======== DATA FOR THIS TASK

(* ================================================================== *)
(** ** The cache: round trip, overwrite, eviction, faults *)

(** Shows [round_trips v] for a closed [v] by running the [json] module of
    [JsonText]. *)
Ltac run_round_trip v :=
  let t := eval vm_compute in (JsonText.dumps v) in
  match t with
  | Return ?text => exists text; split; vm_compute; reflexivity
  end.

(** C5, as stated, fails when the write is swallowed: [set] returns
    normally on a storage layer that is down, and the value is not there
    when the storage layer is back. *)
Lemma set_get_round_trip_counterexample :
  let down := SQLiteCache.Cache [] false 24 in
  let v := JArr [JObj [("title", JStr "A")]] in
  exists self',
    SQLiteCache.set (H := JsonText.module) down "q1" v 0 = Return self'
    /\ SQLiteCache.get (H := JsonText.module)
         (CacheOps.step (H := JsonText.module) self' (CacheOps.Storage true))
         "q1"
       = Return JNull
    /\ JNull <> v.
Proof.
  eexists. split; [reflexivity|]. split; [reflexivity|discriminate].
Qed.

(** C5, amended: for every key [k] and every value [v] that [json.dumps]
    serializes and [json.loads] reads back as [v], [set(k, v)] followed by
    [get(k)] returns [v] when the storage layer answers, also when reads
    and writes under other keys come in between. *)
Theorem set_get_round_trip `{JsonModule}
        (self : SQLiteCache.t) (k : string) (v : json) (now : Q)
        (between : list CacheOps.op) :
  SQLiteCache.available self = true ->
  round_trips v ->
  forallb (CacheOps.leaves k) between = true ->
  (self' <- SQLiteCache.set self k v now ;;
   SQLiteCache.get (CacheOps.exec between self') k) = Return v.
Proof.
  intros Hup Hrt Hleave.
  destruct (CacheFacts.set_returns self k v now) as [self' Hset].
  rewrite Hset. simpl.
  rewrite CacheFacts.exec_leaves by assumption.
  now destruct (@CacheFacts.get_set _ self self' k v now Hup Hrt Hset).
Qed.

Lemma set_get_round_trip_witness :
  let v := JArr [JObj [("title", JStr "A")]] in
  (self' <- SQLiteCache.set (H := JsonText.module)
              (SQLiteCache.Cache [] true 1) "q1" v 0 ;;
   SQLiteCache.get (H := JsonText.module)
     (CacheOps.exec (H := JsonText.module)
        [CacheOps.Set_ "q2" (JStr "B") 5; CacheOps.Get "q2"] self')
     "q1") = Return v.
Proof.
  intro v.
  apply (@set_get_round_trip JsonText.module).
  - reflexivity.
  - run_round_trip v.
  - reflexivity.
Defined.

(** C6, as stated, fails when the second write is swallowed: both calls of
    [set] return normally, the storage layer being down during the second,
    and [get] returns the first value. *)
Lemma overwrite_last_write_wins_counterexample :
  let self := SQLiteCache.Cache [] true 24 in
  exists s1 s2,
    SQLiteCache.set (H := JsonText.module) self "q1" (JInt 1) 0 = Return s1
    /\ SQLiteCache.set (H := JsonText.module)
         (CacheOps.step (H := JsonText.module) s1 (CacheOps.Storage false))
         "q1" (JInt 2) 1
       = Return s2
    /\ SQLiteCache.get (H := JsonText.module)
         (CacheOps.step (H := JsonText.module) s2 (CacheOps.Storage true))
         "q1"
       = Return (JInt 1)
    /\ JInt 1 <> JInt 2.
Proof.
  do 2 eexists. split; [reflexivity|]. split; [reflexivity|].
  split; [reflexivity|discriminate].
Qed.

(** C6, amended: [set(k, v1)], [set(k, v2)], [get(k)] returns [v2], and not
    [v1], when the storage layer answers and [v2] is a value that
    [json.dumps] serializes and [json.loads] reads back; and after any
    sequence of operations the table holds at most one entry per key. *)
Theorem overwrite_last_write_wins `{JsonModule}
        (self : SQLiteCache.t) (k : string) (v1 v2 : json) (t1 t2 : Q)
        (ops : list CacheOps.op) (k' : string) :
  SQLiteCache.available self = true ->
  round_trips v2 ->
  SQLiteCache.unique_keys self ->
  let read :=
    (s1 <- SQLiteCache.set self k v1 t1 ;;
     s2 <- SQLiteCache.set s1 k v2 t2 ;;
     SQLiteCache.get s2 k) in
  read = Return v2
  /\ (v1 <> v2 -> read <> Return v1)
  /\ SQLiteCache.unique_keys (CacheOps.exec ops self)
  /\ (SQLiteCache.entries_for k' (CacheOps.exec ops self) <= 1)%nat.
Proof.
  intros Hup Hrt Hnd. cbv zeta.
  assert (Hread : (s1 <- SQLiteCache.set self k v1 t1 ;;
                   s2 <- SQLiteCache.set s1 k v2 t2 ;;
                   SQLiteCache.get s2 k) = Return v2).
  { destruct (CacheFacts.set_returns self k v1 t1) as [s1 Hs1].
    rewrite Hs1. simpl.
    destruct (CacheFacts.set_returns s1 k v2 t2) as [s2 Hs2].
    rewrite Hs2. simpl.
    assert (Hup1 : SQLiteCache.available s1 = true)
      by (rewrite (@CacheFacts.set_available _ self s1 k v1 t1 Hs1); exact Hup).
    now destruct (@CacheFacts.get_set _ s1 s2 k v2 t2 Hup1 Hrt Hs2). }
  assert (Hinv : SQLiteCache.unique_keys (CacheOps.exec ops self))
    by now apply CacheFacts.exec_unique.
  repeat split.
  - exact Hread.
  - rewrite Hread. congruence.
  - exact Hinv.
  - apply CacheFacts.entries_le_1. exact Hinv.
Qed.

Lemma overwrite_last_write_wins_witness :
  let self := SQLiteCache.Cache [] true 24 in
  let ops := [CacheOps.Set_ "q1" (JInt 1) 0; CacheOps.Set_ "q1" (JInt 2) 1;
              CacheOps.Storage false; CacheOps.Set_ "q1" (JInt 3) 2;
              CacheOps.Storage true; CacheOps.Set_ "q2" JNull 3;
              CacheOps.ClearOld 4] in
  let read :=
    (s1 <- SQLiteCache.set (H := JsonText.module) self "q1" (JInt 1) 0 ;;
     s2 <- SQLiteCache.set (H := JsonText.module) s1 "q1" (JInt 2) 1 ;;
     SQLiteCache.get (H := JsonText.module) s2 "q1") in
  read = Return (JInt 2)
  /\ (JInt 1 <> JInt 2 -> read <> Return (JInt 1))
  /\ SQLiteCache.unique_keys (CacheOps.exec (H := JsonText.module) ops self)
  /\ (SQLiteCache.entries_for "q1" (CacheOps.exec (H := JsonText.module) ops self)
      <= 1)%nat.
Proof.
  intros self ops.
  apply (@overwrite_last_write_wins JsonText.module self "q1"
           (JInt 1) (JInt 2) 0 1 ops "q1").
  - reflexivity.
  - run_round_trip (JInt 2).
  - constructor.
Defined.

(** C7: after [clear_old_entries] run at time [now], every entry older than
    the TTL is absent, every entry younger than the TTL is still there with
    its value, and the count returned is the number of entries removed. *)
Theorem ttl_eviction `{JsonModule} (self : SQLiteCache.t) (now : Q) :
  SQLiteCache.available self = true ->
  SQLiteCache.unique_keys self ->
  let ttl := inject_Z (SQLiteCache.max_age_hours self * 3600) in
  exists (count : Z) (self' : SQLiteCache.t),
    SQLiteCache.clear_old_entries self now = Return (count, self')
    /\ (forall r, In r (SQLiteCache.rows self) ->
                  (ttl < now - SQLiteCache.timestamp r)%Q ->
                  ~ In r (SQLiteCache.rows self')
                  /\ SQLiteCache.select_value self' (SQLiteCache.key r)
                     = Return None
                  /\ SQLiteCache.get self' (SQLiteCache.key r) = Return JNull)
    /\ (forall r, In r (SQLiteCache.rows self) ->
                  (now - SQLiteCache.timestamp r < ttl)%Q ->
                  In r (SQLiteCache.rows self')
                  /\ SQLiteCache.select_value self' (SQLiteCache.key r)
                     = Return (Some (SQLiteCache.value r))
                  /\ SQLiteCache.get self' (SQLiteCache.key r)
                     = SQLiteCache.get self (SQLiteCache.key r))
    /\ (forall r, In r (SQLiteCache.rows self') -> In r (SQLiteCache.rows self))
    /\ count = Z.of_nat (List.length (SQLiteCache.rows self))
               - Z.of_nat (List.length (SQLiteCache.rows self')).
Proof.
  intros Hup Hnd. cbv zeta.
  rewrite (EvictionFacts.clear_old_entries_up self now Hup).
  do 2 eexists. split; [reflexivity|].
  set (cutoff := SQLiteCache.cutoff_time self now).
  set (keep := fun r => negb (SQLiteCache.older_than cutoff r)).
  assert (Hnd' : NoDup (map SQLiteCache.key (filter keep (SQLiteCache.rows self))))
    by now apply CacheFacts.NoDup_keys_filter.
  assert (Hdrop : forall r,
             (inject_Z (SQLiteCache.max_age_hours self * 3600)
              < now - SQLiteCache.timestamp r)%Q -> keep r = false).
  { intros r Hold. subst keep cutoff. simpl.
    apply (EvictionFacts.older_than_age self now r) in Hold.
    now rewrite Hold. }
  assert (Hkeep : forall r,
             (now - SQLiteCache.timestamp r
              < inject_Z (SQLiteCache.max_age_hours self * 3600))%Q ->
             keep r = true).
  { intros r Hyoung. subst keep. simpl. apply negb_true_iff.
    destruct (SQLiteCache.older_than cutoff r) eqn:E; [|reflexivity].
    apply (EvictionFacts.older_than_age self now r) in E. lra. }
  split; [|split; [|split]].
  - intros r Hin Hold. apply Hdrop in Hold.
    split; [|split].
    + intro Hin'. apply filter_In in Hin'. destruct Hin' as [_ Hk]. congruence.
    + unfold SQLiteCache.select_value, SQLiteCache.execute. simpl.
      rewrite Hup, EvictionFacts.find_dropped; auto.
    + unfold SQLiteCache.get, SQLiteCache.select_value, SQLiteCache.execute.
      simpl. rewrite Hup. simpl.
      rewrite EvictionFacts.find_dropped; auto.
  - intros r Hin Hyoung. apply Hkeep in Hyoung.
    assert (Hin' : In r (filter keep (SQLiteCache.rows self)))
      by (apply filter_In; auto).
    split; [exact Hin'|split].
    + unfold SQLiteCache.select_value, SQLiteCache.execute. simpl.
      rewrite Hup, EvictionFacts.find_unique; auto.
    + unfold SQLiteCache.get, SQLiteCache.select_value, SQLiteCache.execute.
      simpl. rewrite Hup. simpl.
      rewrite !EvictionFacts.find_unique; auto.
  - intros r Hin. apply filter_In in Hin. tauto.
  - simpl.
    pose proof (EvictionFacts.filter_split_length
                  (SQLiteCache.older_than cutoff) (SQLiteCache.rows self)) as Hlen.
    fold keep in Hlen. lia.
Qed.

(** The scenario of the specification: a TTL of one hour, ["q1"] written at
    [t = 0], swept at [t = 61 min]; ["q2"], written at [t = 30 min],
    stays. *)
Lemma ttl_eviction_witness :
  let old := SQLiteCache.Row "q1" "[]" 0 in
  let young := SQLiteCache.Row "q2" "[]" 1800 in
  let self := SQLiteCache.Cache [old; young] true 1 in
  exists (self' : SQLiteCache.t),
    SQLiteCache.clear_old_entries self 3660 = Return (1, self')
    /\ SQLiteCache.get (H := JsonText.module) self' "q1" = Return JNull
    /\ In young (SQLiteCache.rows self').
Proof.
  intros old young self.
  destruct (@ttl_eviction JsonText.module self 3660)
    as (count & self' & Hrun & Hold & Hyoung & _ & Hcount).
  - reflexivity.
  - repeat constructor; simpl; intuition discriminate.
  - exists self'.
    assert (Hget : SQLiteCache.get (H := JsonText.module) self' "q1"
                   = Return JNull).
    { apply (Hold old); [now left|reflexivity]. }
    assert (Hin : In young (SQLiteCache.rows self')).
    { apply (Hyoung young); [right; now left|reflexivity]. }
    vm_compute in Hrun. injection Hrun as <- <-.
    split; [reflexivity|]. split; [exact Hget|exact Hin].
Defined.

================

▶ **REQUIREMENT**
Search the material above for the word "discriminate", and return each line that holds it.

▶ **ANSWER FOR THIS EXERCISE**
  eexists. split; [reflexivity|]. split; [reflexivity|discriminate].
  split; [reflexivity|discriminate].
  - repeat constructor; simpl; intuition discriminate.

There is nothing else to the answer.